Write out the data below exactly, beginning with the first line and ending once the line that has "Definition tokens (s" is written.

___ Extracted data

(** The tokens that calls of strtok() return before it returns NULL. *)
Fixpoint tokens_from (s cur : bytes) : list bytes :=
  match s with
  | [] => if bool_decide (cur = []) then [] else [rev cur]
  | c :: s' =>
      if isDelimiter c then (if bool_decide (cur = []) then [] else [rev cur]) ++ tokens_from s' []
      else tokens_from s' (c :: cur)
  end.
Definition tokens (s : bytes) : list bytes := tokens_from s [].

(** strtol(s, &end, 10): the value and the string at [end]; [None] when nothing was converted. *)
Fixpoint skip_digits (s : bytes) : bytes :=
  match s with
  | c :: s' => match digit c with Some _ => skip_digits s' | None => s end
  | [] => []
  end.
Definition skip_sign (s : bytes) : bytes :=
  match s with "-"%char :: s' | "+"%char :: s' => s' | _ => s end.
Definition strtol (s : bytes) : option (Z * bytes) :=
  match scan_int s with
  | Some z => Some (clamp_long z, skip_digits (skip_sign (skip_spaces s)))
  | None => None
  end.
(** [(int)strtol(...)], the number at the head of a token. *)
Definition parse_int (s : bytes) : option Z :=
  match strtol s with Some (z, _) => Some (wrap32 z) | None => None end.

Fixpoint prefixb (p s : bytes) : bool :=
  match p, s with
  | [], _ => true
  | a :: p', b :: s' => bool_decide (a = b) && prefixb p' s'
  | _ :: _, [] => false
  end.
(** [strstr(s, needle) != NULL] for a needle that is not empty. *)
Fixpoint strstr (s needle : bytes) : bool :=
  match s with
  | [] => false
  | _ :: s' => prefixb needle s || strstr s' needle
  end.
(** MyString::replaceString(): every occurrence, from left to right; [skip] counts the characters of
    the current one that are still to be dropped. *)
Fixpoint replace_from (needle repl s : bytes) (skip : nat) : bytes :=
  match s with
  | [] => []
  | c :: s' =>
      match skip with
      | S n => replace_from needle repl s' n
      | O => if prefixb needle s then repl ++ replace_from needle repl s' (length needle - 1)
             else c :: replace_from needle repl s' 0
      end
  end.
Definition replaceString (s needle repl : bytes) : bytes := replace_from needle repl s 0.

(** ** Paths *)

Definition isPathDelim (c : ascii) : bool := bool_decide (c = BSLASH) || bool_decide (c = "/"%char).
Fixpoint last_delim (s : bytes) (i : nat) (found : option nat) : option nat :=
  match s with
  | [] => found
  | c :: s' => last_delim s' (S i) (if isPathDelim c then Some i else found)
  end.
Definition condor_dirname (path : bytes) : bytes :=
  match last_delim path 0 None with
  | None => s2b "."
  | Some O => take 1 path
  | Some i => take i path
  end.
Definition condor_basename (path : bytes) : bytes :=
  match last_delim path 0 None with None => path | Some i => drop (S i) path end.
(* ===== verification/DagRead.v ===== *)
(** What DAG input files build: whatever the files hold, splices included, a DAG that was read without
    an error is one the scheduler can start from, so that what DagSafety.v, DagTermination.v and
    DagProgress.v show holds of every DAG that DAGMan runs.

    The invariant of the parser, [parsing], says of the DAG under construction together with the nodes
    of its pending splices what DagBuild.v and DagStart.v say of a DAG; it is kept by every line.  Reading
    ends, since nested files stay open and the process can open only so many. *)

From S2P Require Import Prelude HashTable CondorId PriorityList DagJob Dag DagCycle DagBuild.
From S2P Require Import CheckEvents DagRun DagLogic DagSafety DagTermination DagBooks DagProgress DagStart DagParse.

Open Scope Z_scope.

(** ** Nodes that differ only in their description *)

(** Everything the invariants look at but the name. *)
Record kin (j j' : Job) : Prop := mkKin {
  k_id : _jobID j' = _jobID j;
  k_status : _Status j' = _Status j;
  k_par : _parents j' = _parents j;
  k_wait : _waiting j' = _waiting j;
  k_child : _children j' = _children j;
  k_visited : _visited j' = _visited j;
  k_order : _dfsOrder j' = _dfsOrder j;
  k_fin : _final j' = _final j;
  k_procs : _queuedNodeJobProcs j' = _queuedNodeJobProcs j;
  k_counted : countedAsDone j' = countedAsDone j;
  k_retries : retries j' = retries j;
  k_max : 0 <= retry_max j -> 0 <= retry_max j';
  k_fmax : _final j = true -> retry_max j' = retry_max j
}.
#[export] Instance kin_preorder : PreOrder kin.
Proof.
  split; [by split|]. intros a b c [] []. split; try congruence; [auto|]. intros Hf.
  rewrite k_fmax1 by congruence. auto.
Qed.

______

→ **Answer**:
(** The tokens that calls of strtok() return before it returns NULL. *)
Fixpoint tokens_from (s cur : bytes) : list bytes :=
  match s with
  | [] => if bool_decide (cur = []) then [] else [rev cur]
  | c :: s' =>
      if isDelimiter c then (if bool_decide (cur = []) then [] else [rev cur]) ++ tokens_from s' []
      else tokens_from s' (c :: cur)
  end.
Definition tokens (s : bytes) : list bytes := tokens_from s [].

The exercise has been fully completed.